Stored data:
■ ■ ■ ■ ■
(* ===== verification/Events.v ===== *)
(** * Events: message events and addresses (src/blueferry/events.py).

    An event is a serialized message or notification, a Python dict with the
    keys that [SmsEvent.to_dict] and the correlation write.  Where the code
    reads a key with [event.get(key) or ""], an absent key, None and the empty
    text are one value; the keys whose presence matters are options. *)
From S2P Require Import Prelude PyStr Text Recipients.

(** ** Addresses *)

(** [_PHONE_SHAPED.fullmatch]. *)
Definition phone_first (c : Z) : bool := is_digit c || mem c (lit "+(").
Definition phone_rest (c : Z) : bool := is_digit c || mem c (lit " ()-.+").
Definition _PHONE_SHAPED (s : ustr) : bool := match s with c :: s' => phone_first c && forallb phone_rest s' | [] => false end.
(** [_EMAIL_SHAPED.fullmatch]: the local part has no "@", so it ends at the first. *)
Definition domain_char (c : Z) : bool := is_alnum c || mem c (lit ".-").
Definition email_domain (s : ustr) : bool :=
  match head s, last s with Some a, Some z => is_alnum a && is_alnum z && forallb domain_char s | _, _ => false end.
Definition _EMAIL_SHAPED (s : ustr) : bool :=
  match partition AT s with (local, Some domain) => negb (is_nil local) && forallb local_char local && email_domain domain | _ => false end.
Definition _SHORT_CODE (s : ustr) : bool := forallb is_digit s && (3 <=? zlen s) && (zlen s <=? 6).

Definition normalize_phone (raw : ustr) : option ustr :=
  if is_nil raw || negb (_PHONE_SHAPED (strip raw)) then None
  else
    let digits := List.filter is_digit raw in
    if 7 <=? zlen digits then Some digits else None.
Definition is_phone_shaped (raw : ustr) : bool := negb (is_nil raw) && _PHONE_SHAPED (strip raw).
Definition is_email_shaped (raw : ustr) : bool := negb (is_nil raw) && _EMAIL_SHAPED (strip raw).

(** [_KEYPAD] and [spelled_on_keypad]. *)
Definition _KEYPAD (c : Z) : Z := nth (Z.to_nat (c - 65)) (lit "22233344455566677778889999") c.
Definition keypad_char (c : Z) : Z := if (65 <=? c) && (c <=? 90) then _KEYPAD c else c.
Definition spelled_on_keypad (name sender_address : ustr) : bool :=
  let spelled := upper_ascii <$> List.filter is_alnum name in
  existsb is_letter spelled && bool_decide (keypad_char <$> spelled = sender_address).

Section addresses.
Context `{CaseMapping}.
(** A typed identity, or [None] for what is not a messaging address. *)
Definition canonical_address (raw : ustr) : option ustr :=
  let value := strip raw in
  match normalize_phone value with
  | Some phone => Some (lit "phone:" ++ phone)
  | None =>
      if is_email_shaped value then Some (lit "email:" ++ str_casefold value)
      else if _SHORT_CODE value then Some (lit "short:" ++ value)
      else None
  end.
End addresses.

(** ** Events *)

Record Event := mkEvent {
  kind : ustr;
  app_id : ustr;
  title : ustr;
  subtitle : ustr;
  handle : ustr;
  body : ustr;
  sender_address : ustr;
  sender_phone_norm : ustr;
  contact_name : ustr;
  timestamp : ustr;
  seen_at : ustr;
  is_read : option bool;
  body_truncated : bool;
  sender_alphanumeric : ustr;
  group_key : ustr;
  group_name : ustr;
  group_members : list ustr;
  group_recipients : list ustr;
  group_reply_ready : bool;
  group_aliases : list ustr;
  group_origin : ustr;
  group_participants_required : bool;
  group_missing_members : option (list ustr);
  group_observed_sender : ustr;
  group_observed_recipient : ustr;
  group_roster_changed : bool;
  group_unexpected_sender : ustr;
  group_roster_warning_id : ustr;
  group_sender_verified : option bool;
  group_ambiguous : bool;
  row_id : option Z;
  correlated_rows : list Z;
}.

Definition starts (p : string) (s : ustr) : bool := startswith (lit p) s.
(** [str(event.get("kind") or "").startswith("sms_")]. *)
Definition is_sms (e : Event) : bool := starts "sms_" (kind e).
Definition is_kind (k : string) (e : Event) : bool := bool_decide (kind e = lit k).

Section events.
Context `{CaseMapping}.
Definition safe_event_address (e : Event) : option ustr :=
  let raw := strip (sender_address e) in
  if is_some (canonical_address raw) then Some raw
  else
    let normalized := strip (sender_phone_norm e) in
    if is_some (canonical_address normalized) then Some normalized else None.
Definition display_sender_from_dict (e : Event) : ustr :=
  if negb (is_nil (group_name e)) then group_name e
  else if negb (is_nil (contact_name e)) then contact_name e
  else
    let raw := strip (sender_address e) in
    if is_phone_shaped raw || is_email_shaped raw then raw
    else if is_nil (sender_phone_norm e) then lit "(unknown)" else sender_phone_norm e.

(** An address that is safe to reply to has an identity. *)
Lemma safe_address_canonical e a : safe_event_address e = Some a → canonical_address a ≠ None.
Proof.
  unfold safe_event_address. destruct (canonical_address (strip (sender_address e))) eqn:E1; cbn; [intros [= <-]; congruence|].
  destruct (canonical_address (strip (sender_phone_norm e))) eqn:E2; cbn; [intros [= <-]; congruence|done].
Qed.
End events.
■ ■ ■ ■ ■
### TASK REQUIREMENTS
Restate word for word only the lines above from the line containing "group_observed_recipient : ustr;" to the line containing "unfold safe_event_address. destruct", both of them included.

### SOLUTION TO THE PROBLEM
  group_observed_recipient : ustr;
  group_roster_changed : bool;
  group_unexpected_sender : ustr;
  group_roster_warning_id : ustr;
  group_sender_verified : option bool;
  group_ambiguous : bool;
  row_id : option Z;
  correlated_rows : list Z;
}.

Definition starts (p : string) (s : ustr) : bool := startswith (lit p) s.
(** [str(event.get("kind") or "").startswith("sms_")]. *)
Definition is_sms (e : Event) : bool := starts "sms_" (kind e).
Definition is_kind (k : string) (e : Event) : bool := bool_decide (kind e = lit k).

Section events.
Context `{CaseMapping}.
Definition safe_event_address (e : Event) : option ustr :=
  let raw := strip (sender_address e) in
  if is_some (canonical_address raw) then Some raw
  else
    let normalized := strip (sender_phone_norm e) in
    if is_some (canonical_address normalized) then Some normalized else None.
Definition display_sender_from_dict (e : Event) : ustr :=
  if negb (is_nil (group_name e)) then group_name e
  else if negb (is_nil (contact_name e)) then contact_name e
  else
    let raw := strip (sender_address e) in
    if is_phone_shaped raw || is_email_shaped raw then raw
    else if is_nil (sender_phone_norm e) then lit "(unknown)" else sender_phone_norm e.

(** An address that is safe to reply to has an identity. *)
Lemma safe_address_canonical e a : safe_event_address e = Some a → canonical_address a ≠ None.
Proof.
  unfold safe_event_address. destruct (canonical_address (strip (sender_address e))) eqn:E1; cbn; [intros [= <-]; congruence|].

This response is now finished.